Young People is a 1940 American musical drama film directed by Allan Dwan and starring Shirley Temple and Jack Oakie. This would be Shirley's final film as a child actress.

==Plot==
Believing that it is good for their adopted daughter Wendy (Shirley Temple), Joe Ballantine (Jack Oakie) and his wife Kit (Charlotte Greenwood) decide to retire their vaudeville act and move the family to a small New England town. However, despite Wendy's many attempts to charm the locals, the "show folk" are given the cold shoulder. That is, until a hurricane hits the town, and because of the generosity, strength and conviction in the face of disaster, it appears that the troupers just might win over the residents in their new hometown after all.

==Cast==
- Shirley Temple as Wendy Ballantine
  - Young Wendy is portrayed by an uncredited lookalike; the film incorporates archive footage from Curly Top and Stand Up and Cheer! to depict a young Wendy
- Jack Oakie as Joe Ballentine
- Charlotte Greenwood as Kit Ballentine
- Arleen Whelan as Judith
- George Montgomery as Mike Shea
- Kathleen Howard as Hester Appleby
- Minor Watson as Dakin
- Frank Swann as Fred Willard
- Frank Sully as Jeb
- Mae Marsh as Maria Liggett
- Sarah Edwards as Mrs Stinchfield
- Irving Bacon as Otis
- Charles Haltin as Moderator
- Arthur Aylesworth as Doorman
- Olin Howard as Station Manager
- Harry Tyler as Dave
- Darryl Hickman as Tommy
- Shirley Mills as Mary Ann
- Diane Fisher as Susie
- Bobby Anderson as Jerry Dakin

==Reception==
Bosley Crowther of The New York Times wrote, "For patrons who can take so much precocity, it should be one of the more charming of the miracle child's films. Mr. Oakie and Miss Greenwood make a couple of amusing hoofers, and there are several nice songs to catch the ear. If this is really the end, it is not a bad exit at all for little Shirley, the superannuated sunbeam. But we rather suspect she'll be back." Variety wrote that the film "makes up in tunefulness and spontaneity what it lacks on the story side ... Miss Temple, relieved of the responsibility of carrying the entire picture on her shoulders, drops neatly into the groove assigned her." Film Daily wrote, "Shirley Temple's latest and last offering for 20th-Century Fox is loaded with entertainment and finds the youngster as appealing and attractive as ever." Harrison's Reports wrote, "Good!
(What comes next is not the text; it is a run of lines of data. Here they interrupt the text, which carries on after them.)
Lemma heap_rel_trans R h1 h2 h3 :
  (forall a b c, R a b -> R b c -> R a c) ->
  heap_rel R h1 h2 -> heap_rel R h2 h3 -> heap_rel R h1 h3.
Proof.
  intros HR H12 H23 i. specialize (H12 i). specialize (H23 i).
  destruct (h1 !! i), (h2 !! i), (h3 !! i); try done. by eapply HR.
Qed.

Lemma heap_rel_insert R (h : Heap) i b b' :
  (forall b, R b b) -> h !! i = Some b -> R b b' -> heap_rel R h (<[i := b']> h).
Proof.
  intros HR Hb Hbb j. destruct (decide (j = i)) as [->|Hne].
  - by rewrite lookup_insert_eq, Hb.
  - rewrite lookup_insert_ne by done. by destruct (h !! j).
Qed.

Lemma heap_rel_foldl {A : Type} R (f : Heap -> A -> Heap) (l : list A) h :
  (forall b, R b b) -> (forall a b c, R a b -> R b c -> R a c) ->
  (forall h x, heap_rel R h (f h x)) -> heap_rel R h (foldl f h l).
Proof.
  intros Hr Ht Hf. revert h. induction l as [|x l IH]; intros h; cbn.
  - by apply heap_rel_refl.
  - eapply heap_rel_trans; [done|apply Hf|apply IH].
Qed.

Lemma heap_rel_mono (R R' : Body -> Body -> Prop) h h' :
  (forall b b', R b b' -> R' b b') -> heap_rel R h h' -> heap_rel R' h h'.
Proof.
  intros HR Hh i. specialize (Hh i). destruct (h !! i), (h' !! i); try done.
  by apply HR.
Qed.

Lemma body_frame_refl b : body_frame b b.
Proof. by split_and!. Qed.

Lemma body_frame_trans a b c : body_frame a b -> body_frame b c -> body_frame a c.
Proof. intros (?&?&?) (?&?&?). split_and!; [congruence|congruence|tauto]. Qed.

Lemma body_grid_refl b : body_grid b b.
Proof. by split. Qed.

Lemma body_grid_trans a b c : body_grid a b -> body_grid b c -> body_grid a c.
Proof. intros [??] [??]. split; congruence. Qed.

Lemma heap_rel_frame_evolves h h' : heap_rel body_frame h h' -> heap_evolves h h'.
Proof.
  intros Hh i. specialize (Hh i). destruct (h !! i), (h' !! i); try done.
  by destruct Hh as (?&?&?).
Qed.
Although the story is lightweight, it has plentiful human interest, a few good musical numbers, comedy, and engaging performances." "Miss Temple has obviously retired in the full tide of her powers," John Mosher wrote in The New Yorker. "In 'Young People,' her swan song, so to speak, she shows no weariness, no slacking up, no arthritic pangs."

As with Temple's previous film, The Blue Bird, Young People was a box office disappointment.